§ WORK INSTRUCTIONS
In the listing below, find the line that contains "Lemma registered_app ty" and the line that contains "- intros (pre". Quote both and every line between them, exactly, and nothing more.

§ LISTED RECORDS
(** The goroutines of one [Publish]. *)
Definition fan_out (m : gmap string (list EventHandler)) (evt : Event) : list task :=
  imap (λ i h, (i, h, evt)) (handlers_of m (EventType evt)).
Definition Bus_Publish (evt : Event) (b : Bus) : option error * Bus :=
  (None, {| b_handlers := b_handlers b; b_tasks := b_tasks b ++ fan_out (b_handlers b) evt;
            b_blocked := b_blocked b; b_ran := b_ran b; b_log := b_log b; b_crash := b_crash b |}).
Definition Bus_Subscribe (eventType : string) (handler : EventHandler) (b : Bus) : Bus :=
  {| b_handlers := add_handler eventType handler (b_handlers b); b_tasks := b_tasks b;
     b_blocked := b_blocked b; b_ran := b_ran b; b_log := b_log b; b_crash := b_crash b |}.

(** The scheduler runs the [n]th waiting goroutine, if the process is alive. *)
Definition run_task (n : nat) (b : Bus) (w : W) : Bus * W :=
  match b_crash b, b_tasks b !! n with
  | None, Some (idx, handler, evt) =>
      let rest := delete n (b_tasks b) in
      match handler evt w with
      | (Returns err, w) =>
          ({| b_handlers := b_handlers b; b_tasks := rest; b_blocked := b_blocked b;
              b_ran := b_ran b ++ [(idx, handler, evt)];
              b_log := b_log b ++ match err with Some e => [(idx, evt, e)] | None => [] end;
              b_crash := None |}, w)
      | (Hangs, w) =>
          ({| b_handlers := b_handlers b; b_tasks := rest;
              b_blocked := b_blocked b ++ [(idx, handler, evt)]; b_ran := b_ran b;
              b_log := b_log b; b_crash := None |}, w)
      | (Panics msg, w) =>
          ({| b_handlers := b_handlers b; b_tasks := rest; b_blocked := b_blocked b;
              b_ran := b_ran b; b_log := b_log b; b_crash := Some msg |}, w)
      end
  | _, _ => (b, w)
  end.

Definition closeTimeout_text : string := "5s".
(** [Close] while the scheduler runs [schedule] before the timer fires. *)
Definition Bus_Close (schedule : list nat) (b : Bus) (w : W) : option error * (Bus * W) :=
  let '(b, w) := foldl (λ s n, run_task n s.1 s.2) (b, w) schedule in
  (match b_tasks b, b_blocked b with
   | [], [] => None
   | _, _ => Some (EText ("inprocess: bus close timed out after " +:+ closeTimeout_text
                            +:+ " waiting for handlers to finish"))
   end, (b, w)).

(** A run: calls of the clients and steps of the scheduler. *)
Inductive bus_op :=
| OpPublish (evt : Event)
| OpSubscribe (eventType : string) (handler : EventHandler)
| OpRun (n : nat).
Definition bus_step (s : Bus * W) (op : bus_op) : Bus * W :=
  match op with
  | OpPublish evt => ((Bus_Publish evt s.1).2, s.2)
  | OpSubscribe ty h => (Bus_Subscribe ty h s.1, s.2)
  | OpRun n => run_task n s.1 s.2
  end.

(** What the bus owes: each event once to each handler subscribed to its type before it was
    published. *)
Fixpoint owed (m : gmap string (list EventHandler)) (ops : list bus_op) : list task :=
  match ops with
  | [] => []
  | OpPublish evt :: ops => fan_out m evt ++ owed m ops
  | OpSubscribe ty h :: ops => owed (add_handler ty h m) ops
  | OpRun _ :: ops => owed m ops
  end.

(** ** Properties *)

Lemma handlers_of_add ty h m ty' :
  handlers_of (add_handler ty h m) ty' = handlers_of m ty' ++ (if decide (ty = ty') then [h] else []).
Proof.
  unfold handlers_of at 1, add_handler. destruct (decide (ty = ty')) as [->|Hne].
  - by rewrite lookup_insert_eq.
  - by rewrite lookup_insert_ne, app_nil_r.
Qed.

(** The registrations of one event type, in order. *)
Definition registered (ty : string) (es : list registryEntry) : list EventHandler :=
  map re_handler (filter (λ e, re_eventType e = ty) es).

Lemma registered_app ty l1 l2 : registered ty (l1 ++ l2) = registered ty l1 ++ registered ty l2.
Proof. unfold registered. by rewrite filter_app, map_app. Qed.

Lemma handlers_RegisterAll r b ty :
  handlers_of (handlers (RegisterAll r b)) ty
  = handlers_of (handlers b) ty ++ registered ty (entries r).
Proof.
  unfold RegisterAll. induction (entries r) as [|e es IH] using rev_ind; [by rewrite app_nil_r|].
  rewrite foldl_app. cbn [foldl Subscribe handlers]. rewrite handlers_of_add, IH, registered_app, app_assoc.
  f_equal. unfold registered. rewrite filter_cons, filter_nil. by case_decide.
Qed.

Lemma run_handlers_app hs1 hs2 evt w :
  run_handlers (hs1 ++ hs2) evt w
  = match run_handlers hs1 evt w with
    | (Returns None, w) => run_handlers hs2 evt w
    | r => r
    end.
Proof.
  revert w. induction hs1 as [|h hs1 IH]; intros w; simpl; [done|].
  unfold pbind. by destruct (h evt w) as [[[err|]|msg|] w1].
Qed.

Lemma run_handlers_error hs evt w err w' :
  run_handlers hs evt w = (Returns (Some err), w')
  ↔ ∃ pre h post w1, hs = pre ++ h :: post ∧ run_handlers pre evt w = (Returns None, w1)
                     ∧ h evt w1 = (Returns (Some err), w').
Proof.
  split.
  - revert w. induction hs as [|h hs IH]; intros w; simpl; [done|]. unfold pbind, pret.
    destruct (h evt w) as [[[e|]|msg|] w1] eqn:E; intros Hr; simplify_eq/=.
    + exists [], h, hs, w. split_and!; done.
    + destruct (IH _ Hr) as (pre & h' & post & w2 & -> & Hpre & Hh).
      exists (h :: pre), h', post, w2. simpl. unfold pbind. by rewrite E.
  - intros (pre & h & post & w1 & -> & Hpre & Hh). rewrite run_handlers_app, Hpre. simpl.
    unfold pbind. by rewrite Hh.
Qed.

(** a bus wired from a handler registry calls the handlers registered for the event's type,
    in registration order, and stops at the first error, which it returns: an error comes from
    a handler all of whose predecessors returned nil, and no handler after it runs. *)
Theorem Publish_stops_at_first_error (r : HandlerRegistry) (evt : Event) (w w' : W) (err : error) :
  Publish (RegisterAll r NewInMemoryBus) evt w = (Returns (Some err), w')
  ↔ ∃ pre h post w1,
      registered (EventType evt) (entries r) = pre ++ h :: post
      ∧ run_handlers pre evt w = (Returns None, w1)
      ∧ h evt w1 = (Returns (Some err), w').
Proof. unfold Publish. rewrite handlers_RegisterAll. apply run_handlers_error. Qed.

(** *** The type registry *)

Lemma Register_types ty ex r r' :
  TypeRegistry_Register ty ex r = Returns r' →
  ∃ t, types r' = <[ty := t]> (types r) ∧ (∀ t0, types r !! ty = Some t0 → t0 = t).
Proof.
  unfold TypeRegistry_Register. intros Hr.
  destruct ex as [[t v|t p]|]; [| |done]; exists t; destruct (types r !! ty) as [t0|] eqn:E;
    try case_decide; simplify_eq/=; naive_solver.
Qed.

(** Registrations that did not panic. *)
Inductive extends : TypeRegistry → TypeRegistry → Prop :=
| extends_refl r : extends r r
| extends_step r r1 r2 ty ex :
    TypeRegistry_Register ty ex r = Returns r1 → extends r1 r2 → extends r r2.

Lemma extends_types r r' ty t : extends r r' → types r !! ty = Some t → types r' !! ty = Some t.
Proof.
  induction 1 as [r|r r1 r2 ty' ex Hr _ IH]; [done|]. intros Ht. apply IH.
  apply Register_types in Hr as (t' & -> & Hsame). destruct (decide (ty' = ty)) as [->|Hne].
  - rewrite lookup_insert_eq. f_equal. symmetry. eauto.
  - by rewrite lookup_insert_ne.
Qed.

Lemma Deserialize_registered r ty t data :
  types r !! ty = Some t →
  Deserialize r ty data
  = match json_Unmarshal t data with
    | Ok v => Ok (VPtr t (Some v))
    | Err err => Err (Errorf_w ("event: deserialize " +:+ Quote ty +:+ ": ") err)
    end.
Proof. intros E. unfold Deserialize, Build. rewrite E. by destruct (json_Unmarshal t data). Qed.

(** type safety of decoding.  Once an event type is registered, no later registration
    changes its Go type, so a serde made for that type keeps decoding into it: it returns a
    non-nil pointer or the decoding error, never the unexpected-type error.  A serde made for
    another type rejects every document that decodes. *)
Theorem Serde_type_safe (r r' : TypeRegistry) (ty : string) (t T : gotype) (s : Serde) (data : RawMessage) :
  types r !! ty = Some t → extends r r' → NewSerde T r' ty = Ok s →
  match json_Unmarshal t data with
  | Ok v => Serde_Decode s data
            = if decide (t = T) then Ok (Some v)
              else Err (EText ("event: serde: unexpected type *" +:+ type_String t +:+ " for " +:+ Quote ty))
  | Err err => Serde_Decode s data = Err (Errorf_w ("event: deserialize " +:+ Quote ty +:+ ": ") err)
  end.
Proof.
  intros Ht He Hs. apply (extends_types _ _ _ _ He) in Ht. unfold NewSerde in Hs.
  destruct (IsRegistered r' ty); simplify_eq/=. unfold Serde_Decode. cbn.
  rewrite (Deserialize_registered _ _ t) by done.
  destruct (json_Unmarshal t data); [|done]. by destruct (decide (t = T)).
Qed.

(** *** The asynchronous bus *)

(** The goroutines accounted for. *)
Definition accounted (b : Bus) : list task := b_ran b ++ b_tasks b ++ b_blocked b.

Lemma run_task_crash n b w : b_crash b ≠ None → run_task n b w = (b, w).
Proof. intros Hc. unfold run_task. by destruct (b_crash b). Qed.

Lemma run_task_accounted n b w :
  b_crash (run_task n b w).1 = None →
  b_handlers (run_task n b w).1 = b_handlers b ∧ accounted (run_task n b w).1 ≡ₚ accounted b.
Proof.
  unfold run_task. destruct (b_crash b) as [msg|] eqn:Hc; [done|].
  destruct (b_tasks b !! n) as [[[idx h] evt]|] eqn:Hn; [|done].
  pose proof (delete_Permutation _ _ _ Hn) as Hp. unfold accounted.
  destruct (h evt w) as [[err|msg|] w']; simpl; [| done |]; intros _; (split; [done|]);
    (etrans; [|apply Permutation_app_head, Permutation_app_tail; symmetry; exact Hp]); cbn [app].
  - rewrite <- app_assoc. reflexivity.
  - apply Permutation_app_head. rewrite app_assoc. symmetry. apply Permutation_cons_append.
Qed.

Lemma bus_step_crash ops b w : b_crash b ≠ None → b_crash (foldl bus_step (b, w) ops).1 ≠ None.
Proof.
  revert b w. induction ops as [|op ops IH]; intros b w Hc; [done|]. simpl.
  destruct op; simpl; [by apply IH..|]. rewrite run_task_crash by done. by apply IH.
Qed.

§ TASK OUTPUT
Lemma registered_app ty l1 l2 : registered ty (l1 ++ l2) = registered ty l1 ++ registered ty l2.
Proof. unfold registered. by rewrite filter_app, map_app. Qed.

Lemma handlers_RegisterAll r b ty :
  handlers_of (handlers (RegisterAll r b)) ty
  = handlers_of (handlers b) ty ++ registered ty (entries r).
Proof.
  unfold RegisterAll. induction (entries r) as [|e es IH] using rev_ind; [by rewrite app_nil_r|].
  rewrite foldl_app. cbn [foldl Subscribe handlers]. rewrite handlers_of_add, IH, registered_app, app_assoc.
  f_equal. unfold registered. rewrite filter_cons, filter_nil. by case_decide.
Qed.

Lemma run_handlers_app hs1 hs2 evt w :
  run_handlers (hs1 ++ hs2) evt w
  = match run_handlers hs1 evt w with
    | (Returns None, w) => run_handlers hs2 evt w
    | r => r
    end.
Proof.
  revert w. induction hs1 as [|h hs1 IH]; intros w; simpl; [done|].
  unfold pbind. by destruct (h evt w) as [[[err|]|msg|] w1].
Qed.

Lemma run_handlers_error hs evt w err w' :
  run_handlers hs evt w = (Returns (Some err), w')
  ↔ ∃ pre h post w1, hs = pre ++ h :: post ∧ run_handlers pre evt w = (Returns None, w1)
                     ∧ h evt w1 = (Returns (Some err), w').
Proof.
  split.
  - revert w. induction hs as [|h hs IH]; intros w; simpl; [done|]. unfold pbind, pret.
    destruct (h evt w) as [[[e|]|msg|] w1] eqn:E; intros Hr; simplify_eq/=.
    + exists [], h, hs, w. split_and!; done.
    + destruct (IH _ Hr) as (pre & h' & post & w2 & -> & Hpre & Hh).
      exists (h :: pre), h', post, w2. simpl. unfold pbind. by rewrite E.
  - intros (pre & h & post & w1 & -> & Hpre & Hh). rewrite run_handlers_app, Hpre. simpl.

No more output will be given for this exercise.